[Task to complete]: Your response should be the complete set of records, reproduced exactly.

[Items listed in a dataset]
--
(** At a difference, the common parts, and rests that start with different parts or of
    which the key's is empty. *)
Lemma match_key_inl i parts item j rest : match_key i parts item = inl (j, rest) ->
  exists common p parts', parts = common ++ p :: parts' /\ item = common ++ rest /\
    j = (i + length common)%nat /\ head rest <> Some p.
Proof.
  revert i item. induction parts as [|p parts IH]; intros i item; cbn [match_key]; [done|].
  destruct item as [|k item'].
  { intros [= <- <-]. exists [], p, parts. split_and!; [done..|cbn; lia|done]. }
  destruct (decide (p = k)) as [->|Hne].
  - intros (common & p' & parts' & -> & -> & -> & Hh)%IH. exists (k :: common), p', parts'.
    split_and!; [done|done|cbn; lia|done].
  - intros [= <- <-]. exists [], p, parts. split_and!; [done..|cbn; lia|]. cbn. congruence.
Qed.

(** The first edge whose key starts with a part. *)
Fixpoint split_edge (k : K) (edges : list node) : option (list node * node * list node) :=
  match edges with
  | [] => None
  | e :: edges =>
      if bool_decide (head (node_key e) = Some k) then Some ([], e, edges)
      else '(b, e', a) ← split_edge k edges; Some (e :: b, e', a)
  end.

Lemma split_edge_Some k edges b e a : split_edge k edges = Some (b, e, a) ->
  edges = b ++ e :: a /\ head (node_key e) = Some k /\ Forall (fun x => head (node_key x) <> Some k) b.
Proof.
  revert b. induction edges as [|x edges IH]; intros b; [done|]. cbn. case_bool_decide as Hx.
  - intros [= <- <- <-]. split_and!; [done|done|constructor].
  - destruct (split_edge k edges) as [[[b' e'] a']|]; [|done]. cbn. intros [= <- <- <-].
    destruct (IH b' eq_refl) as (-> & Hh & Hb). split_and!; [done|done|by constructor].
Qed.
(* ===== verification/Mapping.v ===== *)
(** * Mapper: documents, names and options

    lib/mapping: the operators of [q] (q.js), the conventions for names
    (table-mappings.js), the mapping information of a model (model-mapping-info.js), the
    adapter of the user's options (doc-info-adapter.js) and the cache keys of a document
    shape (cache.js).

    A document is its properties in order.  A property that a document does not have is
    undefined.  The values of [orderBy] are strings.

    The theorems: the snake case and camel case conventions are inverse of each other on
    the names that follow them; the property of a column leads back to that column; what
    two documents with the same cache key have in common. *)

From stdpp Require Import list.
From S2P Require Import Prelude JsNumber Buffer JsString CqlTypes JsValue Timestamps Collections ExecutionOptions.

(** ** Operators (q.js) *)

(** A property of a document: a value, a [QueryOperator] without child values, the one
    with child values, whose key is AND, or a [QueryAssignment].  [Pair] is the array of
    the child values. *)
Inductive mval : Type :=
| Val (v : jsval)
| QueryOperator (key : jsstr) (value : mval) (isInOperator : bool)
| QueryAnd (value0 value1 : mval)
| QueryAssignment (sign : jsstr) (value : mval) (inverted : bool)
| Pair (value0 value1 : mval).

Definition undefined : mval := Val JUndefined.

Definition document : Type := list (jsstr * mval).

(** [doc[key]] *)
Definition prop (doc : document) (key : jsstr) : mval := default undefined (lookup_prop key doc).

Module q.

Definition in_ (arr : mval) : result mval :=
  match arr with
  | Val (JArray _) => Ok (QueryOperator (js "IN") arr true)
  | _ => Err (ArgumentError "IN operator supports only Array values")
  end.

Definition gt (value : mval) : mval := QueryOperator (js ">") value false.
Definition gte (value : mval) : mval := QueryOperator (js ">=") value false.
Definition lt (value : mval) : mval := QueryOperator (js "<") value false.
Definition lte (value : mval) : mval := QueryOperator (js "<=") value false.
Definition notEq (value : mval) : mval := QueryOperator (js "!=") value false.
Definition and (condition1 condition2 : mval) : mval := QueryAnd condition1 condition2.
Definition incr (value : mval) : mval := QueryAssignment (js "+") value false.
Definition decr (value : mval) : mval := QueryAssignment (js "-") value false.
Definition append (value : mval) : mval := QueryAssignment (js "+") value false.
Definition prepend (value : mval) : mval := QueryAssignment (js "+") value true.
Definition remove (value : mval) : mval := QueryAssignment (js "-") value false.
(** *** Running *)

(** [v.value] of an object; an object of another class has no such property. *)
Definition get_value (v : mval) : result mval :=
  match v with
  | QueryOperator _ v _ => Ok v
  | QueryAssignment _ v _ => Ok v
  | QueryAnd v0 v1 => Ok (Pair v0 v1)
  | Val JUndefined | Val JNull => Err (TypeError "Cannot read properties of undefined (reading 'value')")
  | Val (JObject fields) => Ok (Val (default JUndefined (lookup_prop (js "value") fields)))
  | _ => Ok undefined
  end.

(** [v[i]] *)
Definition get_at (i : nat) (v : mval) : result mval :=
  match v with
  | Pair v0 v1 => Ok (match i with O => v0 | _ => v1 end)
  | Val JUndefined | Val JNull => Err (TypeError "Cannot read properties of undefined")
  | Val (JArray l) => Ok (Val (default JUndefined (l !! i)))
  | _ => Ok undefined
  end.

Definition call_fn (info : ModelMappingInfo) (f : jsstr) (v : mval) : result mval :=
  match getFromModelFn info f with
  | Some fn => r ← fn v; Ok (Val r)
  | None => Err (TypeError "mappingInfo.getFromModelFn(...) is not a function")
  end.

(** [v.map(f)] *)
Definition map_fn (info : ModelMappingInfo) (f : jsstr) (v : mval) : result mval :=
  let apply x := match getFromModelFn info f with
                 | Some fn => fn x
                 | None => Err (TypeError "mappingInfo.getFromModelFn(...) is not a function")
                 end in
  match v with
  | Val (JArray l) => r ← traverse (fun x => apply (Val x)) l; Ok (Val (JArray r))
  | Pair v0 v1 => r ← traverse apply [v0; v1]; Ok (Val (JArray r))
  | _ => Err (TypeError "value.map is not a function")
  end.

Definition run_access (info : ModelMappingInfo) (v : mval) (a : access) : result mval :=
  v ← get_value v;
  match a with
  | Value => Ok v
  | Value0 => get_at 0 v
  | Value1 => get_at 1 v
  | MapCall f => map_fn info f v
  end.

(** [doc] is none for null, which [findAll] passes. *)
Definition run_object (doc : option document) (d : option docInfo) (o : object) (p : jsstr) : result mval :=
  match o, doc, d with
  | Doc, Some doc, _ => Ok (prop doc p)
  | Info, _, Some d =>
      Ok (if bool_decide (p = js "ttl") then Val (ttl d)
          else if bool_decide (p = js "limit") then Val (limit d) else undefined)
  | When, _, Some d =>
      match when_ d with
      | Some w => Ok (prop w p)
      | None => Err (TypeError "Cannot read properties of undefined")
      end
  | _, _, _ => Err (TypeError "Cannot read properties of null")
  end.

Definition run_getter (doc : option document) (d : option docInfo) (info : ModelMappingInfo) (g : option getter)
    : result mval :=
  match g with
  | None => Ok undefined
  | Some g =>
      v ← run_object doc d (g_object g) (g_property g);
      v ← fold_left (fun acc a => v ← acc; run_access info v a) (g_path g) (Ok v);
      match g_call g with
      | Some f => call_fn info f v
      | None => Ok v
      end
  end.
--
[The completed task]:
(** At a difference, the common parts, and rests that start with different parts or of
    which the key's is empty. *)
Lemma match_key_inl i parts item j rest : match_key i parts item = inl (j, rest) ->
  exists common p parts', parts = common ++ p :: parts' /\ item = common ++ rest /\
    j = (i + length common)%nat /\ head rest <> Some p.
Proof.
  revert i item. induction parts as [|p parts IH]; intros i item; cbn [match_key]; [done|].
  destruct item as [|k item'].
  { intros [= <- <-]. exists [], p, parts. split_and!; [done..|cbn; lia|done]. }
  destruct (decide (p = k)) as [->|Hne].
  - intros (common & p' & parts' & -> & -> & -> & Hh)%IH. exists (k :: common), p', parts'.
    split_and!; [done|done|cbn; lia|done].
  - intros [= <- <-]. exists [], p, parts. split_and!; [done..|cbn; lia|]. cbn. congruence.
Qed.

(** The first edge whose key starts with a part. *)
Fixpoint split_edge (k : K) (edges : list node) : option (list node * node * list node) :=
  match edges with
  | [] => None
  | e :: edges =>
      if bool_decide (head (node_key e) = Some k) then Some ([], e, edges)
      else '(b, e', a) ← split_edge k edges; Some (e :: b, e', a)
  end.

Lemma split_edge_Some k edges b e a : split_edge k edges = Some (b, e, a) ->
  edges = b ++ e :: a /\ head (node_key e) = Some k /\ Forall (fun x => head (node_key x) <> Some k) b.
Proof.
  revert b. induction edges as [|x edges IH]; intros b; [done|]. cbn. case_bool_decide as Hx.
  - intros [= <- <- <-]. split_and!; [done|done|constructor].
  - destruct (split_edge k edges) as [[[b' e'] a']|]; [|done]. cbn. intros [= <- <- <-].
    destruct (IH b' eq_refl) as (-> & Hh & Hb). split_and!; [done|done|by constructor].
Qed.
(* ===== verification/Mapping.v ===== *)
(** * Mapper: documents, names and options

    lib/mapping: the operators of [q] (q.js), the conventions for names
    (table-mappings.js), the mapping information of a model (model-mapping-info.js), the
    adapter of the user's options (doc-info-adapter.js) and the cache keys of a document
    shape (cache.js).

    A document is its properties in order.  A property that a document does not have is
    undefined.  The values of [orderBy] are strings.

    The theorems: the snake case and camel case conventions are inverse of each other on
    the names that follow them; the property of a column leads back to that column; what
    two documents with the same cache key have in common. *)

From stdpp Require Import list.
From S2P Require Import Prelude JsNumber Buffer JsString CqlTypes JsValue Timestamps Collections ExecutionOptions.

(** ** Operators (q.js) *)

(** A property of a document: a value, a [QueryOperator] without child values, the one
    with child values, whose key is AND, or a [QueryAssignment].  [Pair] is the array of
    the child values. *)
Inductive mval : Type :=
| Val (v : jsval)
| QueryOperator (key : jsstr) (value : mval) (isInOperator : bool)
| QueryAnd (value0 value1 : mval)
| QueryAssignment (sign : jsstr) (value : mval) (inverted : bool)
| Pair (value0 value1 : mval).

Definition undefined : mval := Val JUndefined.

Definition document : Type := list (jsstr * mval).

(** [doc[key]] *)
Definition prop (doc : document) (key : jsstr) : mval := default undefined (lookup_prop key doc).

Module q.

Definition in_ (arr : mval) : result mval :=
  match arr with
  | Val (JArray _) => Ok (QueryOperator (js "IN") arr true)
  | _ => Err (ArgumentError "IN operator supports only Array values")
  end.

Definition gt (value : mval) : mval := QueryOperator (js ">") value false.
Definition gte (value : mval) : mval := QueryOperator (js ">=") value false.
Definition lt (value : mval) : mval := QueryOperator (js "<") value false.
Definition lte (value : mval) : mval := QueryOperator (js "<=") value false.
Definition notEq (value : mval) : mval := QueryOperator (js "!=") value false.
Definition and (condition1 condition2 : mval) : mval := QueryAnd condition1 condition2.
Definition incr (value : mval) : mval := QueryAssignment (js "+") value false.
Definition decr (value : mval) : mval := QueryAssignment (js "-") value false.
Definition append (value : mval) : mval := QueryAssignment (js "+") value false.
Definition prepend (value : mval) : mval := QueryAssignment (js "+") value true.
Definition remove (value : mval) : mval := QueryAssignment (js "-") value false.
(** *** Running *)

(** [v.value] of an object; an object of another class has no such property. *)
Definition get_value (v : mval) : result mval :=
  match v with
  | QueryOperator _ v _ => Ok v
  | QueryAssignment _ v _ => Ok v
  | QueryAnd v0 v1 => Ok (Pair v0 v1)
  | Val JUndefined | Val JNull => Err (TypeError "Cannot read properties of undefined (reading 'value')")
  | Val (JObject fields) => Ok (Val (default JUndefined (lookup_prop (js "value") fields)))
  | _ => Ok undefined
  end.

(** [v[i]] *)
Definition get_at (i : nat) (v : mval) : result mval :=
  match v with
  | Pair v0 v1 => Ok (match i with O => v0 | _ => v1 end)
  | Val JUndefined | Val JNull => Err (TypeError "Cannot read properties of undefined")
  | Val (JArray l) => Ok (Val (default JUndefined (l !! i)))
  | _ => Ok undefined
  end.

Definition call_fn (info : ModelMappingInfo) (f : jsstr) (v : mval) : result mval :=
  match getFromModelFn info f with
  | Some fn => r ← fn v; Ok (Val r)
  | None => Err (TypeError "mappingInfo.getFromModelFn(...) is not a function")
  end.

(** [v.map(f)] *)
Definition map_fn (info : ModelMappingInfo) (f : jsstr) (v : mval) : result mval :=
  let apply x := match getFromModelFn info f with
                 | Some fn => fn x
                 | None => Err (TypeError "mappingInfo.getFromModelFn(...) is not a function")
                 end in
  match v with
  | Val (JArray l) => r ← traverse (fun x => apply (Val x)) l; Ok (Val (JArray r))
  | Pair v0 v1 => r ← traverse apply [v0; v1]; Ok (Val (JArray r))
  | _ => Err (TypeError "value.map is not a function")
  end.

Definition run_access (info : ModelMappingInfo) (v : mval) (a : access) : result mval :=
  v ← get_value v;
  match a with
  | Value => Ok v
  | Value0 => get_at 0 v
  | Value1 => get_at 1 v
  | MapCall f => map_fn info f v
  end.

(** [doc] is none for null, which [findAll] passes. *)
Definition run_object (doc : option document) (d : option docInfo) (o : object) (p : jsstr) : result mval :=
  match o, doc, d with
  | Doc, Some doc, _ => Ok (prop doc p)
  | Info, _, Some d =>
      Ok (if bool_decide (p = js "ttl") then Val (ttl d)
          else if bool_decide (p = js "limit") then Val (limit d) else undefined)
  | When, _, Some d =>
      match when_ d with
      | Some w => Ok (prop w p)
      | None => Err (TypeError "Cannot read properties of undefined")
      end
  | _, _, _ => Err (TypeError "Cannot read properties of null")
  end.

Definition run_getter (doc : option document) (d : option docInfo) (info : ModelMappingInfo) (g : option getter)
    : result mval :=
  match g with
  | None => Ok undefined
  | Some g =>
      v ← run_object doc d (g_object g) (g_property g);
      v ← fold_left (fun acc a => v ← acc; run_access info v a) (g_path g) (Ok v);
      match g_call g with
      | Some f => call_fn info f v
      | None => Ok v
      end
  end.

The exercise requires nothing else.